Quando era mais nova, no Algarve, porém, a história era diferente. Frequentemente vi o cenário descrito pela minha amiga, o que sempre me incomodou. Refleti melhor sobre o povo inglês e percebi que é, como provavelmente muitos países, uma nação de contrastes: o campo e a cidade, a riqueza do centro de Londres e bairros nos subúrbios, a nobreza e a imigração. Sente-se particularmente em Londres, as pessoas tensas, sempre atarefadas, contrastantes com o laissez-faire dos dias de Verão.

 

Quando era pequena, por vezes, o meu Pai levava-me ao estádio de futebol. Quando o novo estádio estava a ser construído lembro-me de ouvir o meu Pai debater com os amigos: “não vai haver redes para segurar adeptos!

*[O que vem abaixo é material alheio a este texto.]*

(** A value received from the server is never sent back: whatever the
    agent compared the clipboard with, the poll that finds the received
    value in the clipboard issues no send. *)
Theorem received_value_is_not_sent_back (m : Model) (serverMsg : BaseMessage)
    (data : ClipboardUpdateData) (last : string) :
  Type_ serverMsg = "clipboard_update" →
  RemarshalData decodeClipboardUpdate (Data serverMsg) = Some data →
  let m1 := modelOf (Update m (ReceivedServerMsg serverMsg)) in
  existsb isSend
    (cmdsOf (Update m1 (run_checkLocalClipboardCmd last (inl (Content data))))) = false.
Proof.
  intros Ht Hd m1.
  assert (lastRcvdClip m1 = Content data) as Hrcv.
  { unfold m1. cbn [Update].
    rewrite (ClientSpec.updateServerMsg_clipboard_update m serverMsg data Ht Hd).
    reflexivity. }
  unfold run_checkLocalClipboardCmd.
  destruct (negb (String.eqb (Content data) last)); rewrite poll_result, Hrcv.
  - rewrite String.eqb_refl. cbn [negb]. rewrite andb_false_r.
    destruct (negb (stateEqb (connectedState m1) Connected)); reflexivity.
  - rewrite andb_false_r. cbn [andb].
    destruct (negb (stateEqb (connectedState m1) Connected)); reflexivity.
Qed.

Lemma received_value_is_not_sent_back_witness :
  existsb isSend
    (cmdsOf (Update (modelOf (Update laptop (ReceivedServerMsg inboundHello)))
               (run_checkLocalClipboardCmd "" (inl "hello")))) = false.
Proof.
  refine (received_value_is_not_sent_back laptop inboundHello
            (mkClipboardUpdateData "hello") "" _ _); vm_compute; reflexivity.
Defined.

(** *** File offers *)

Lemma answer_key (m : Model) (k : nat) (allow : bool) :
  Update m (KeyMsg (if allow then "a" else "r") k)
  = match incomingFileOffer m with
    | Some offer =>
        (set_incomingFileOffer None
           (if allow
            then logf "Accepting file offer for '%s' from %s"
                   [LStr (OfferFilename offer); LStr (devicesMapGet m (offeringClientID m))] m
            else logf "Rejecting file offer for '%s'" [LStr (OfferFilename offer)] m),
         [sendWebsocketMessageCmd (wsConn m)
            (mkBaseMessage "file_ack"
               (AFileAckData (mkFileAckData (OfferFilename offer) allow (offeringClientID m)))
               "")], [])
    | None => (m, [], [])
    end.
Proof. destruct allow; cbn [Update]; unfold updateKey; destruct (incomingFileOffer m); reflexivity. Qed.

Lemma offer_received (m : Model) (serverMsg : BaseMessage) (data : FileOfferData) :
  Type_ serverMsg = "file_offer" →
  RemarshalData decodeFileOffer (Data serverMsg) = Some data →
  ∃ m0, Update m (ReceivedServerMsg serverMsg)
        = finish (set_offeringClientID (SenderID serverMsg)
                    (set_incomingFileOffer (Some data) m0)) [] []
        ∧ wsConn m0 = wsConn m.
Proof.
  intros Ht Hd. cbn [Update]. unfold updateServerMsg. cbv zeta.
  rewrite Ht, Hd. eexists. split; [reflexivity|reflexivity].
Qed.

(** An offer from device S that is accepted (key "a") or rejected (key
    "r") is answered on the agent's connection with a file_ack naming the
    offered file, the decision, and S as source; the pending offer is then
    gone, and a further "a" or "r" sends nothing. *)
Theorem offer_is_answered_once (m : Model) (serverMsg : BaseMessage) (data : FileOfferData)
    (allow again : bool) (k k' : nat) :
  Type_ serverMsg = "file_offer" →
  RemarshalData decodeFileOffer (Data serverMsg) = Some data →
  let m1 := modelOf (Update m (ReceivedServerMsg serverMsg)) in
  let r := Update m1 (KeyMsg (if allow then "a" else "r") k) in
  incomingFileOffer m1 = Some data
  ∧ cmdsOf r
    = [sendWebsocketMessageCmd (wsConn m)
         (mkBaseMessage "file_ack"
            (AFileAckData (mkFileAckData (OfferFilename data) allow (SenderID serverMsg))) "")]
  ∧ incomingFileOffer (modelOf r) = None
  ∧ cmdsOf (Update (modelOf r) (KeyMsg (if again then "a" else "r") k')) = [].
Proof.
  intros Ht Hd m1 r.
  destruct (offer_received m serverMsg data Ht Hd) as (m0 & Hu & Hconn).
  assert (incomingFileOffer m1 = Some data ∧ offeringClientID m1 = SenderID serverMsg
          ∧ wsConn m1 = wsConn m) as (Ho & Hs & Hc).
  { unfold m1. rewrite Hu. unfold finish, modelOf. cbn [fst]. by rewrite <- Hconn. }
  split; [exact Ho|].
  assert (incomingFileOffer (modelOf r) = None) as Hnone.
  { unfold r. rewrite answer_key, Ho. reflexivity. }
  split; [unfold r; rewrite answer_key, Ho, Hs, Hc; reflexivity|].
  split; [exact Hnone|].
  rewrite answer_key, Hnone. reflexivity.
Qed.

Vai ser só invasões de campo!” dizia um amigo do meu Pai; “não pá, vai ser como os ingleses, que quando tiveram condições melhores, sem barreiras, ajustaram o comportamento. Isso dos hooligans está a desaparecer…” respondia o meu Pai.

 

A verdade é que as imagens divulgadas infelizmente mostram o pior dos adeptos ingleses: sob todas aquelas regras, existe uma sociedade profundamente dividida, racista, xenófoba, como contam Zadie Smith nos seus livros e os Duques de Sussex nas várias  entrevistas  que concederam.

 

O aspeto talvez mais preocupante é o tabu da saúde mental. Numa sociedade tão reprimida, é difícil tratar a saúde como um todo, apesar de existirem vários programas interessantes com foco na intervenção precoce e no que chamam de “mental fitness”. Mas esta raiva demonstrada pelos adeptos é um sintoma de uma comunidade que precisa de ajuda.